Even more striking, stocks of companies that did not use total shareholder return as a measure gained an annualized average of 2.67 percent.

“What this says is companies should look for alternatives to the total shareholder return measure,” Mr. Reda said. “They should look for growth drivers that management can control and not do the knee-jerk thing.” That knee-jerk thing, he said, is total shareholder return, and he said that using it routinely was a mistake.

Interestingly, the study found that stocks of companies using a much less popular metric — earnings-per-share growth — were more likely to outperform. Only 37 percent of companies used that measure at least once from 2008 to 2012, the study found. Still, these shares generated a gain of 1.37 percent, annualized, during the five years, above the 1.15 percent average gain across all the companies.

Neither Mr. Reda nor Mr. Schmidt could say with certainty why the benchmark of total shareholder return seemed so closely linked to lackluster corporate performance.

But Mr. Reda was willing to speculate on why earnings-per-share measures were less popular in the boardroom. They are harder to manipulate than other measures that burnish results by removing costs from the equation, he said. (Of course, earnings can be enhanced by stock buybacks and other management machinations, but most of those tricks can be spotted fairly easily.)
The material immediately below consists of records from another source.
(** X9.  [sample] never returns on an empty buffer, whatever [n] and
    [replace] are, and on any buffer it raises a value error when [n] is
    negative. *)
Theorem sample_fails_on_empty_buffer_and_negative_size
        {F} (g : RandomState) (n : Z) (replace : bool) (self : t (list F)) :
  (buffer self = [] -> is_ok (fst (sample g n replace self)) = false) /\
  (n < 0 -> fst (sample g n replace self) = Raise ValueError).
Proof.
  split.
  - intros He. unfold sample, bindM, get_buffer, lift. simpl.
    destruct (np_random_choice g (length (buffer self)) n replace)
      as [idxs|e]; [|reflexivity].
    pose proof (gather_on_empty idxs self He) as G.
    destruct (gather idxs [] self) as [[batch|e] self']; [|reflexivity].
    simpl in G. destruct G as [G|G]; [|discriminate].
    injection G as ->. reflexivity.
  - intros Hn. unfold sample, bindM, get_buffer, lift. simpl.
    unfold np_random_choice.
    replace (n <? 0) with true by (symmetry; apply Z.ltb_lt; exact Hn).
    destruct ((length (buffer self) =? 0)%nat && negb (n =? 0));
      [reflexivity|].
    destruct replace; [reflexivity|].
    destruct (Z.of_nat (length (buffer self)) <? n); reflexivity.
Qed.

Lemma sample_fails_on_empty_buffer_and_negative_size_witness :
  is_ok (fst (sample identity_generator 0 true
                     (@__init__ (list Z) 10))) = false /\
  fst (sample identity_generator (-1) true
              {| buffer := [[1; 10]; [2; 20]]; max_size := 10 |})
  = Raise ValueError.
Proof.
  split.
  - apply (sample_fails_on_empty_buffer_and_negative_size
             identity_generator 0 true (@__init__ (list Z) 10)).
    reflexivity.
  - apply (sample_fails_on_empty_buffer_and_negative_size
             identity_generator (-1) true
             {| buffer := [[1; 10]; [2; 20]]; max_size := 10 |}).
    lia.
Defined.

(** From indices inside the buffer to the per-field arrays. *)
Lemma columns_of_indices {F} (k : nat) (data_idxs : list nat)
      (self : t (list F)) :
  Forall (fun r => length r = k) (buffer self) ->
  Forall (fun i => (i < length (buffer self))%nat) data_idxs ->
  data_idxs <> [] ->
  exists batch_data element_tensors,
    gather data_idxs [] self = (Ok batch_data, self) /\
    Forall2 (fun i r => nth_error (buffer self) i = Some r)
            data_idxs batch_data /\
    np_array_shape1 batch_data = Ok k /\
    mapM (np_stack_column batch_data) (seq 0 k) = Ok element_tensors /\
    length element_tensors = k /\
    Forall (fun column => length column = length data_idxs) element_tensors.
Proof.
  intros Hk Hlt Hne.
  destruct (gather_in_range data_idxs [] self Hlt) as (batch & Hg & Hbatch).
  simpl in Hg.
  assert (Hblen : length batch = length data_idxs).
  { symmetry. apply (Forall2_length Hbatch). }
  assert (Hbk : Forall (fun r => length r = k) batch).
  { apply Forall_forall. intros r Hr.
    destruct (Forall2_in_right _ _ _ _ Hbatch Hr) as (i & _ & Hi).
    apply nth_error_In in Hi. rewrite Forall_forall in Hk. apply Hk, Hi. }
  assert (Hshape : np_array_shape1 batch = Ok k).
  { apply uniform_width_shape1; [|exact Hbk].
    destruct batch; [|discriminate].
    destruct data_idxs; [contradiction | discriminate]. }
  destruct (mapM_Forall2 (np_stack_column batch) (seq 0 k))
    as (cols & Hcols & HF).
  { intros j Hj. apply in_seq in Hj.
    destruct (mapM_Forall2 (fun r => py_index r j) batch) as (col & Hc & _).
    - intros r Hr. unfold py_index.
      destruct (nth_error r j) eqn:Ej; [eauto|].
      apply nth_error_None in Ej.
      rewrite Forall_forall in Hbk. rewrite (Hbk r Hr) in Ej. lia.
    - exists col. exact Hc. }
  exists batch, cols. repeat split; try assumption.
  - rewrite (mapM_length _ _ _ Hcols). apply length_seq.
  - apply Forall_forall. intros col Hcol.
    destruct (Forall2_in_right _ _ _ _ HF Hcol) as (j & _ & Hj).
    unfold np_stack_column in Hj. rewrite (mapM_length _ _ _ Hj). exact Hblen.
Qed.

Lemma mapM_inv {A B} (f : A -> result B) (l : list A) (ys : list B) :
  mapM f l = Ok ys -> Forall2 (fun x y => f x = Ok y) l ys.
Proof.
  revert ys. induction l as [|x l IH]; intros ys H; simpl in H.
  - injection H as <-. constructor.
  - bind_inv H. bind_inv H. injection H as <-.
    constructor; [exact E | apply IH; exact E0].
Qed.

(** X10.  With replacement, [sample] succeeds for every [n >= 1] on a
    non-empty buffer whose records are [k]-tuples of integers in the 64-bit
    range, also when [n] exceeds the number of stored records: it returns
    [k] arrays of [n] entries each, and leaves the buffer as it was. *)
Theorem sample_with_replacement_returns_columns
        (g : RandomState) (n : Z) (k : nat) (self : t (list Z)) :
  RandomState_ok g ->
  Forall (int64_tuple k) (buffer self) ->
  buffer self <> [] ->
  1 <= n ->
  exists element_tensors,
    sample g n true self = (Ok element_tensors, self) /\
    length element_tensors = k /\
    Forall (fun column => length column = Z.to_nat n /\
                          Forall (fun v => - 2 ^ 63 <= v < 2 ^ 63) column)
           element_tensors.
Proof.
  intros [_ Hg] Hint Hne Hn.
  assert (Hk : Forall (fun r => length r = k) (buffer self)).
  { apply Forall_impl with (2 := Hint). intros r [Hr _]. exact Hr. }
  assert (Hlen : (0 < length (buffer self))%nat).
  { destruct (buffer self); [contradiction | simpl; lia]. }
  destruct (Hg (length (buffer self)) (Z.to_nat n) Hlen) as (Hdl & Hdlt).
  set (idxs := randint g (length (buffer self)) (Z.to_nat n)) in *.
  destruct (columns_of_indices k idxs self Hk Hdlt)
    as (batch & cols & G & HB & Hs & Hc & Hcl & Hcn).
  { intros E. rewrite E in Hdl. simpl in Hdl. lia. }
  exists cols. repeat split.
  - unfold sample, bindM, get_buffer, lift. simpl.
    unfold np_random_choice.
    replace ((length (buffer self) =? 0)%nat) with false
      by (symmetry; apply Nat.eqb_neq; lia).
    replace (n <? 0) with false by (symmetry; apply Z.ltb_ge; lia).
    cbn [andb]. fold idxs. rewrite G, Hs, Hc. reflexivity.
  - exact Hcl.
  - apply Forall_forall. intros col Hcol. split.
    + rewrite <- Hdl. rewrite Forall_forall in Hcn. apply Hcn, Hcol.
    + (* every entry of a column is a field of a stored record *)
      pose proof (mapM_inv _ _ _ Hc) as HF.
      destruct (Forall2_in_right _ _ _ _ HF Hcol) as (j & _ & Hj).
      pose proof (mapM_inv _ _ _ Hj) as HF2.
      apply Forall_forall. intros v Hv.
      destruct (Forall2_in_right _ _ _ _ HF2 Hv) as (r & Hr & Hrv).
      destruct (Forall2_in_right _ _ _ _ HB Hr) as (i & _ & Hi).
      apply nth_error_In in Hi. rewrite Forall_forall in Hint.
      destruct (Hint r Hi) as [_ Hrange]. rewrite Forall_forall in Hrange.
      apply Hrange. unfold py_index in Hrv.
      destruct (nth_error r j) eqn:Ej; [|discriminate].
      injection Hrv as <-. apply nth_error_In in Ej. exact Ej.
Qed.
“Earnings per share seems to be the best measure, and lots of investors and shareholders think it is important,” Mr. Reda said. “But companies hate it. They don’t want to be held accountable for the costs of discontinuing product lines or closing factories.”

Another conclusion from the study is this: Shares of companies that chose a metric and stuck with it generally did better than those of companies that changed their measures. For example, the 24 companies that changed their performance measures three times over the five years generated an average loss of 2.65 percent, annualized. The 56 companies that maintained the same metrics over the period — it didn’t matter which metric they used — showed gains of 5.09 percent.

Stability of design has value,” Mr. Reda said.

Perhaps the study’s clearest message is that one size does not fit all when measuring pay for performance. For instance, not all companies’ stocks underperformed when their managers were judged on total shareholder returns.

Health care equipment and services companies are an example. The returns of those that used total shareholder return exceeded the average returns of their peers, the study found. Of the 11 companies studied in that industry, the stocks of the three using total shareholder return generated average annualized gains of 4.4 percent in the period. That compares with 1.9 percent for shares of companies that didn’t use the metric.

Similarly, the use of earnings per share didn’t always translate to stock outperformance, the study found. This was the case in the energy, insurance, media and retailing industries.

As a result, Mr. Reda said, boards must design their pay packages with goals that are specific to the company’s strengths and weaknesses, but that will also promote the kind of growth that shareholders want.

“Large companies can be unwieldy,” Mr. Reda said. “If management is not really focused on what they need to do, they are unlikely to succeed in getting their houses in order. If you can focus management on things they can control, investors might be better off.”

Also, management may not get the millions in bonuses?